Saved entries
(* ===== verification/ProcessSpec.v ===== *)
(** * Delays, timeouts and the end of commands

    What [run_delay], [run_command] and [run_commands] promise about time. *)

From S2P Require Import Prelude PyStr OptionDefs Effects Fail Host Input Process Commands.

Import Host.Mem.
Local Open Scope string_scope.

Section Delay.
Context `{Host D}.
Implicit Types s : st D.

(** The start delay: for off and reboot, with a delay other than "0" and no failure so
    far, the agent goes on exactly when one second plus the delay, less the time reserved,
    have passed since it was started (at once if they have passed already); the time
    already spent, for instance in a first part of the delay, is not waited for again. *)
Theorem run_delay_until time_start reserve s action delay n :
  s_opts s !! "--action" = Some (VStr action) → action = "off" ∨ action = "reboot" →
  s_opts s !! "--delay" = Some delay → delay ≠ VStr "0" → py_int delay = inl n →
  (0 ≤ reserve)%Z →
  (run_delay time_start reserve 0 s).1 = Ret tt ∧
  s_clock (run_delay time_start reserve 0 s).2 =
    Z.max (s_clock s) (time_start + (1 + n - reserve) * USEC) ∧
  s_opts (run_delay time_start reserve 0 s).2 = s_opts s.
Proof.
  intros Ha Hact Hd Hne Hn Hres. unfold run_delay.
  rewrite (bind_Ret _ _ _ _ _ (opt_get_eq _ _ _ Ha)). cbv beta.
  rewrite bool_decide_true by (destruct Hact as [->| ->]; closed_dec).
  rewrite (bind_Ret _ _ _ _ _ (opt_get_eq _ _ _ Hd)), bool_decide_false by done.
  assert ((0 <=? reserve)%Z = true) as -> by lia. cbn [negb andb]. rewrite Z.eqb_refl.
  cbn [andb]. rewrite (bind_Ret (as_int delay) _ s n s) by (unfold as_int; by rewrite Hn).
  rewrite (bind_Ret time _ s (s_clock s) s) by done. cbv zeta.
  set (left := ((1 + n - reserve) * USEC - (s_clock s - time_start))%Z).
  destruct (0 <? left)%Z eqn:El; cbn [mwhen].
  - unfold sleep_us. cbv [mbind M_bind log modify].
    assert ((left <? 0)%Z = false) as -> by lia. cbn [fst snd s_clock set_clock add_event s_opts].
    split; [done|]. split; [|done]. subst left. lia.
  - rewrite mret_eq. cbn [fst snd]. split; [done|]. split; [|done]. subst left. lia.
Qed.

▶ Exercise details
Print exactly the lines that run from the line containing "(run_delay time_start reserve 0 s).1" to the end of the data, both ends included.

▶ Result for this exercise
  (run_delay time_start reserve 0 s).1 = Ret tt ∧
  s_clock (run_delay time_start reserve 0 s).2 =
    Z.max (s_clock s) (time_start + (1 + n - reserve) * USEC) ∧
  s_opts (run_delay time_start reserve 0 s).2 = s_opts s.
Proof.
  intros Ha Hact Hd Hne Hn Hres. unfold run_delay.
  rewrite (bind_Ret _ _ _ _ _ (opt_get_eq _ _ _ Ha)). cbv beta.
  rewrite bool_decide_true by (destruct Hact as [->| ->]; closed_dec).
  rewrite (bind_Ret _ _ _ _ _ (opt_get_eq _ _ _ Hd)), bool_decide_false by done.
  assert ((0 <=? reserve)%Z = true) as -> by lia. cbn [negb andb]. rewrite Z.eqb_refl.
  cbn [andb]. rewrite (bind_Ret (as_int delay) _ s n s) by (unfold as_int; by rewrite Hn).
  rewrite (bind_Ret time _ s (s_clock s) s) by done. cbv zeta.
  set (left := ((1 + n - reserve) * USEC - (s_clock s - time_start))%Z).
  destruct (0 <? left)%Z eqn:El; cbn [mwhen].
  - unfold sleep_us. cbv [mbind M_bind log modify].
    assert ((left <? 0)%Z = false) as -> by lia. cbn [fst snd s_clock set_clock add_event s_opts].
    split; [done|]. split; [|done]. subst left. lia.
  - rewrite mret_eq. cbn [fst snd]. split; [done|]. split; [|done]. subst left. lia.
Qed.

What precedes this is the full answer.